Copy out every line of the data where the word "Import" is found.
------------------------------------------------------------
(* ===== verification/RowTheorems.v ===== *)
(** * What is read from a row

    The readers of [ROW] return the glyph of a column; what they return after a write,
    without mention of the representation. *)

From stdpp Require Import relations.
From S2P Require Import Prelude Effects LineRendition TextAttribute Rle RleLaws RleSpec Row RowLayout RowSpec.

Local Open Scope Z_scope.

(** The glyph of a column, and which of its columns this is. *)
Fixpoint glyph_of (gs : list glyph) (c : nat) : option (glyph * nat) :=
  match gs with
  | [] => None
  | g :: gs => if (c <? g_cols g)%nat then Some (g, c) else glyph_of gs (c - g_cols g)
  end.

Lemma glyph_of_app g1 g2 c :
  glyph_of (g1 ++ g2) c = if (c <? cols g1)%nat then glyph_of g1 c else glyph_of g2 (c - cols g1).
Proof.
  revert c; induction g1 as [|g g1 IH]; intros c.
  { cbn. by rewrite Nat.sub_0_r. }
  cbn [app glyph_of]. rewrite cols_cons, IH.
  destruct (Nat.ltb_spec c (g_cols g)), (Nat.ltb_spec (c - g_cols g) (cols g1)),
    (Nat.ltb_spec c (g_cols g + cols g1)); try lia; try done. f_equal. lia.
Qed.

Lemma glyph_of_spaces n c : (c < n)%nat -> glyph_of (spaces n) c = Some (space, 0%nat).
Proof.
  revert c; induction n as [|n IH]; intros c Hc; [lia|]. cbn [spaces repeat glyph_of].
  change (g_cols space) with 1%nat. destruct (Nat.ltb_spec c 1); [by destruct c; [|lia]|]. apply IH. lia.
Qed.

Lemma glyph_of_located gs c g k :
  glyph_of gs c = Some (g, k) -> exists A B, gs = A ++ g :: B /\ c = (cols A + k)%nat /\ (k < g_cols g)%nat.
Proof.
  revert c; induction gs as [|g0 gs IH]; intros c E; [done|]. cbn [glyph_of] in E.
  destruct (Nat.ltb_spec c (g_cols g0)).
  - injection E as <- <-. by exists [], gs.
  - destruct (IH _ E) as (A & B & -> & Hc & Hk). exists (g0 :: A), B. rewrite cols_cons. split; [done|]. lia.
Qed.

Lemma glyph_of_total gs c : (c < cols gs)%nat -> exists g k, glyph_of gs c = Some (g, k).
Proof.
  revert c; induction gs as [|g gs IH]; intros c Hc; [cbn in Hc; lia|]. cbn [glyph_of].
  rewrite cols_cons in Hc. destruct (Nat.ltb_spec c (g_cols g)); [eauto|]. apply IH. lia.
Qed.

(** ** Overwritten rows *)

(** A glyph is not touched by an overwriting of the columns from [c0] to [c1]. *)
Definition apart_from (c0 c1 : nat) (c : nat) (gk : glyph * nat) : bool :=
  (c - gk.2 + g_cols gk.1 <=? c0)%nat || (c1 <=? c - gk.2)%nat.

Lemma glyph_of_overwrite gs c0 c1 chars c :
  Forall glyph_ok gs -> (c0 < c1)%nat -> (c1 <= cols gs)%nat -> (c < cols gs)%nat ->
  glyph_of (overwrite c0 c1 chars gs) c =
  if (c0 <=? c)%nat && (c <? c1)%nat then Some (Glyph chars (c1 - c0), (c - c0)%nat)
  else match glyph_of gs c with
       | Some gk => Some (if apart_from c0 c1 c gk then gk else (space, 0%nat))
       | None => None
       end.
Proof.
  intros Hok Hlt Hle Hc.
  destruct (overwrite_parts gs c0 c1 chars Hok Hlt Hle)
    as (A & E & C & k & t & B & A2 & B2 & k2 & Hgs & HL & HL2 & Hcase & Hc0 & HcD & ->).
  assert (HcE : cols E = (k + (c1 - c0) + t)%nat) by (rewrite cols_app in HcD; lia).
  rewrite glyph_of_app, glyph_of_app, glyph_of_app, glyph_of_app, !cols_spaces.
  assert (Hc1g : cols [Glyph chars (c1 - c0)] = (c1 - c0)%nat) by (rewrite cols_cons; cbn; lia).
  rewrite Hc1g. cbn [glyph_of g_cols].
  destruct (Nat.ltb_spec c (cols A)) as [HcA|HcA].
  { destruct (Nat.leb_spec c0 c); [lia|]. cbn [andb]. rewrite Hgs, <- app_assoc, glyph_of_app.
    destruct (Nat.ltb_spec c (cols A)); [|lia]. destruct (glyph_of A c) as [[g j]|] eqn:Eg; [|done].
    apply glyph_of_located in Eg as (A' & B' & -> & Hc' & Hj). f_equal.
    unfold apart_from; cbn [fst snd]. rewrite cols_app, cols_cons in HcA, Hc0.
    destruct (Nat.leb_spec (c - j + g_cols g) c0); [done|lia]. }
  destruct (Nat.ltb_spec (c - cols A) k) as [Hk|Hk].
  { destruct (Nat.leb_spec c0 c); [lia|]. cbn [andb]. rewrite glyph_of_spaces by lia.
    destruct HL as (EA & _ & [->|(g & B' & -> & Hk')]); [lia|].
    rewrite EA, glyph_of_app. destruct (Nat.ltb_spec c (cols A)); [lia|]. cbn [glyph_of].
    destruct (Nat.ltb_spec (c - cols A) (g_cols g)); [|lia]. f_equal. unfold apart_from; cbn [fst snd].
    destruct (Nat.leb_spec (c - (c - cols A) + g_cols g) c0); [lia|].
    destruct (Nat.leb_spec c1 (c - (c - cols A))); [lia|done]. }
  destruct (Nat.ltb_spec (c - cols A - k) (c1 - c0)) as [Hw|Hw].
  { destruct (Nat.leb_spec c0 c); [|lia]. destruct (Nat.ltb_spec c c1); [|lia]. cbn [andb]. do 2 f_equal. lia. }
  destruct (Nat.ltb_spec c c1); [lia|]. rewrite andb_false_r.
  destruct (Nat.ltb_spec (c - cols A - k - (c1 - c0)) t) as [Ht|Ht].
  { rewrite glyph_of_spaces by lia.
    destruct Hcase as [(_ & _ & _ & ->)|(g & -> & HD & Hk2 & ->)]; [lia|].
    destruct HL2 as (EA2 & Hc1 & _). rewrite EA2, glyph_of_app. destruct (Nat.ltb_spec c (cols A2)); [lia|].
    cbn [glyph_of]. destruct (Nat.ltb_spec (c - cols A2) (g_cols g)); [|lia]. f_equal.
    unfold apart_from; cbn [fst snd]. destruct (Nat.leb_spec (c - (c - cols A2) + g_cols g) c0); [lia|].
    destruct (Nat.leb_spec c1 (c - (c - cols A2))); [lia|done]. }
  rewrite Hgs, glyph_of_app. destruct (Nat.ltb_spec c (cols (A ++ E))); [lia|].
  replace (c - cols A - k - (c1 - c0) - t)%nat with (c - cols (A ++ E))%nat by lia.
  destruct (glyph_of C (c - cols (A ++ E))) as [[g j]|] eqn:Eg; [|done]. f_equal.
  apply glyph_of_located in Eg as (A' & B' & _ & Hc' & Hj). unfold apart_from; cbn [fst snd].
  destruct (Nat.leb_spec c1 (c - j)); [by rewrite orb_true_r|lia].
Qed.

(** ** The readers *)

Definition dbcs_of (gk : glyph * nat) : DbcsAttribute :=
  if (gk.2 =? 0)%nat then if (g_cols gk.1 =? 1)%nat then Single else Leading else Trailing.

Section Readers.
Context (r : ROW) (gs : list glyph) (Hr : represents r gs).

Lemma clampedColumn_in c : (c < cols gs)%nat -> Z.to_nat (_clampedColumn (Z.of_nat c) r) = c.
Proof. intros Hc. unfold _clampedColumn. rewrite (rp_columns _ _ Hr). lia. Qed.

Lemma GlyphAt_spec c g k :
  glyph_of gs c = Some (g, k) -> GlyphAt (Z.of_nat c) r = Ok (g_text g).
Proof.
  intros Eg. destruct (glyph_of_located _ _ _ _ Eg) as (A & B & E & Hc & Hk).
  assert (Hcols : (c < cols gs)%nat) by (rewrite E, cols_app, cols_cons; lia).
  unfold GlyphAt. rewrite (clampedColumn_in c Hcols).
  assert (HL : located gs A (g :: B) k c).
  { split; [done|]. split; [done|]. destruct k; [by left|right; exists g, B; split; [done|lia]]. }
  rewrite (charOffset_located r gs Hr _ _ _ _ HL). cbn [bindR].
  replace (S c) with (cols A + S k)%nat by lia. pose proof (glyph_fits r gs Hr A g B E).
  rewrite (extend_up_inside r gs Hr A g B (S k)) by (done || lia). cbn [bindR].
  rewrite (charOffset_located r gs Hr (A ++ [g]) B 0);
    [|split; [by rewrite E, <- app_assoc|split; [lia|by left]]].
  cbn [bindR]. destruct (rp_text _ _ Hr) as [rest Hrest].
  assert (Etext : _chars r = text A ++ g_text g ++ text B ++ rest)
    by (rewrite Hrest, E, text_app, text_cons; by rewrite <- !app_assoc).
  assert (ED : text (A ++ [g]) = text A ++ g_text g)
    by (rewrite text_app, text_cons; cbn; by rewrite app_nil_r).
  rewrite ED, len_app. unfold len.
  destruct (Nat.leb_spec (Z.to_nat (Z.of_nat (length (text A)) + Z.of_nat (length (g_text g)))) (length (_chars r))) as [|Hx];
    [|rewrite Etext, !length_app in Hx; lia].
  f_equal. rewrite Etext. apply take_drop_middle_app; lia.
Qed.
------------------------------------------------------------
● YOUR RESPONSE
From stdpp Require Import relations.
From S2P Require Import Prelude Effects LineRendition TextAttribute Rle RleLaws RleSpec Row RowLayout RowSpec.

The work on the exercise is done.